好きで、好きで、好きで。
第4章 初めて
ーそして。
紗理奈はあるアパートの一部屋の前に立っていた。
心臓がドキドキして、身体が熱い。
この部屋の前に立つといつもそうだった。
毎日のように過ごしていた部屋。
今になってもまだ身体は正直なのだ。
インターホンも鳴らしていないのに彼女が来たことに気づいていたのか、扉が開いた。
そして…
「やっときてくれた…紗理奈。

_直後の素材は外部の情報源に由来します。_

(* ===== verification/Device.v ===== *)
(** * openproof.oauth: the device authorization grant

    Models [src/src/oauth/device.cpp]: the state machine of a device
    authorization, the store that indexes it by device code and by user code
    and answers polls, and the service a device, a browser and the token
    endpoint use. A device authorization moves from [Pending] to [Approved] or
    [Denied] by the user, and from [Approved] to [Consumed] by one poll. *)
From S2P Require Import Prelude Foundation Encoding Security Provider IdentityCore Session SessionService Application Client Authorization.

Abbreviation DeviceCodeDigest := Sha256Digest.
Abbreviation DeviceUserCodeDigest := Sha256Digest.

Module DeviceAuthorizationStatus.
Inductive t := Pending | Approved | Denied | Consumed.

#[global] Instance eq_dec : EqDecision t.
Proof. solve_decision. Defined.
End DeviceAuthorizationStatus.

Module DevicePollDisposition.
Inductive t := Pending | SlowDown | Approved | Denied | Expired.
End DevicePollDisposition.

Definition normalizeScopes (scopes : list Scope.t) : Result (list Scope.t) :=
  if bool_decide (scopes = []) || (256 <? length scopes)%nat then
    fail InvalidArgument "Device authorization requires scopes."
  else
    let scopes := sort_keys scopes in
    if has_adjacent scopes then fail InvalidArgument "Device authorization scopes must be unique."
    else Ok scopes.

(** ** One device authorization *)

Module DeviceAuthorization.
Record t := mk {
  deviceCode : DeviceCodeDigest;
  userCode : DeviceUserCodeDigest;
  clientId : ClientId;
  scopes : list Scope.t;
  resource : option string;
  issuedAt : Instant;
  expiresAt : Instant;
  pollInterval : Duration;
  status : DeviceAuthorizationStatus.t;
  identity : option IdentityId;
  provider : option ProviderId;
  assurance : option AssuranceLevel;
  strength : option AuthenticationStrength.t;
  authenticatedAt : option Instant;
  lastPollAt : option Instant;
}.

Definition restore (deviceCode : DeviceCodeDigest) (userCode : DeviceUserCodeDigest) (clientId : ClientId)
    (scopes : list Scope.t) (resource : option string) (issuedAt expiresAt : Instant) (pollInterval : Duration)
    (status : DeviceAuthorizationStatus.t) (identity : option IdentityId) (provider : option ProviderId)
    (assurance : option AssuranceLevel) (strength : option AuthenticationStrength.t)
    (authenticatedAt lastPollAt : option Instant) : Result t :=
  let approvedClaims := bool_decide (is_Some identity) && bool_decide (is_Some provider)
    && bool_decide (is_Some assurance) && bool_decide (is_Some strength)
    && bool_decide (is_Some authenticatedAt) in
  match normalizeScopes scopes with
  | Ok normalized =>
      if id_empty clientId || (expiresAt <=? issuedAt) || (pollInterval <=? 0)
         || present_and (fun v => bool_decide (v = "") || (2048 <? String.length v)%nat) resource
         || (bool_decide (status = DeviceAuthorizationStatus.Approved)
             || bool_decide (status = DeviceAuthorizationStatus.Consumed)) && negb approvedClaims
         || bool_decide (status = DeviceAuthorizationStatus.Pending) && approvedClaims then
        fail InvalidArgument "The device authorization record is invalid."
      else Ok (mk deviceCode userCode clientId normalized resource issuedAt expiresAt pollInterval status
                  identity provider assurance strength authenticatedAt lastPollAt)
  | _ => fail InvalidArgument "The device authorization record is invalid."
  end.

Definition create (deviceCode : DeviceCodeDigest) (userCode : DeviceUserCodeDigest) (clientId : ClientId)
    (scopes : list Scope.t) (resource : option string) (issuedAt : Instant) (lifetime pollInterval : Duration)
    : Result t :=
  if (lifetime <=? 0) || (pollInterval <=? 0) then
    fail InvalidArgument "Device authorization timing policy is invalid."
  else restore deviceCode userCode clientId scopes resource issuedAt (issuedAt + lifetime) pollInterval
         DeviceAuthorizationStatus.Pending None None None None None None.

Definition expiredAt (a : t) (now : Instant) : bool := expiresAt a <=? now.

Definition set (a : t) (interval : Duration) (status' : DeviceAuthorizationStatus.t) (polled : option Instant) : t :=
  mk (deviceCode a) (userCode a) (clientId a) (scopes a) (resource a) (issuedAt a) (expiresAt a) interval
     status' (identity a) (provider a) (assurance a) (strength a) (authenticatedAt a) polled.

Definition approve (authenticated : AuthenticatedSession.t) (now : Instant) : prog t Error unit := fun a =>
  if negb (bool_decide (status a = DeviceAuthorizationStatus.Pending)) || expiredAt a now then
    (fail FailedPrecondition "The device authorization cannot be approved.", a)
  else
    let session := AuthenticatedSession.session authenticated in
    (ok, mk (deviceCode a) (userCode a) (clientId a) (scopes a) (resource a) (issuedAt a) (expiresAt a)
            (pollInterval a) DeviceAuthorizationStatus.Approved (Some (Session.identity session))
            (Some (Session.provider session)) (Some (Session.assurance session))
            (Some (Session.strength session)) (Some (Session.authenticatedAt session)) (lastPollAt a)).

Definition deny (now : Instant) : prog t Error unit := fun a =>
  if negb (bool_decide (status a = DeviceAuthorizationStatus.Pending)) || expiredAt a now then
    (fail FailedPrecondition "The device authorization cannot be denied.", a)
  else (ok, set a (pollInterval a) DeviceAuthorizationStatus.Denied (lastPollAt a)).

Definition markPolled (now : Instant) : prog t Error unit := fun a =>
  if expiredAt a now || bool_decide (status a = DeviceAuthorizationStatus.Consumed) then
    (failCode FailedPrecondition, a)
  else (ok, set a (pollInterval a) (status a) (Some now)).

Definition slowDown (now : Instant) : prog t Error unit := fun a =>
  if expiredAt a now || bool_decide (status a = DeviceAuthorizationStatus.Consumed) then
    (failCode FailedPrecondition, a)
  else (ok, set a (pollInterval a + seconds 5) (status a) (Some now)).

Definition consume (now : Instant) : prog t Error unit := fun a =>
  if expiredAt a now || negb (bool_decide (status a = DeviceAuthorizationStatus.Approved)) then
    (fail FailedPrecondition "The device authorization cannot be consumed.", a)
  else (ok, set a (pollInterval a) DeviceAuthorizationStatus.Consumed (Some now)).
End DeviceAuthorization.

Module DevicePollResult.
Record t := mk {
  disposition : DevicePollDisposition.t;
  authorization : option DeviceAuthorization.t;
  retryAfter : Duration;
}.
End DevicePollResult.

(** ** The store *)

Class DeviceAuthorizationStore (T : Type) := {
  das_add : DeviceAuthorization.t -> prog T Error unit;
  das_findByUserCode : T -> DeviceUserCodeDigest -> Instant -> Result DeviceAuthorization.t;
  das_approve : DeviceUserCodeDigest -> AuthenticatedSession.t -> Instant -> prog T Error DeviceAuthorization.t;
  das_deny : DeviceUserCodeDigest -> Instant -> prog T Error unit;
  das_poll : DeviceCodeDigest -> ClientId -> Instant -> prog T Error DevicePollResult.t;
}.

Module InMemoryDeviceAuthorizationStore.
Record t := mk {
  byDevice : gmap string DeviceAuthorization.t;
  userToDevice : gmap string string;
}.

Definition empty : t := mk ∅ ∅.

Definition digestKey (bytes : list byte) : string := toHex bytes.

Definition add (authorization : DeviceAuthorization.t) : prog t Error unit := fun r =>
  let device := digestKey (DeviceAuthorization.deviceCode authorization) in
  let user := digestKey (DeviceAuthorization.userCode authorization) in
  if bool_decide (is_Some (byDevice r !! device)) || bool_decide (is_Some (userToDevice r !! user)) then
    (failCode AlreadyExists, r)
  else (ok, mk (<[device := authorization]> (byDevice r)) (<[user := device]> (userToDevice r))).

」
「二宮…」
紗理奈が名前を呟くと、かつて愛した人はふっと嬉しそうに笑って彼女の手を優しく引いた。
「待っていたよ…」
紗理奈の後ろで扉が閉まる。
するとすぐに背中を押し付けるようにして二宮に両手を掴まれ、逃げる余裕もなく唇を奪われた。
「んっ、ふぅ…」
ぬるりと入ってくる舌に足の指先からピリピリと電流が走る。
息つく間もなく、何度も角度を変えて重なる唇。
力が抜ける彼女の手を離すと、今度は紗理奈から二宮の首に手を回していた。
二宮が紗理奈の腰に手を回してゆっくりとスカートの中に手を入れる。
そして、ソコにたどり着くと唇を離していやらしく笑った。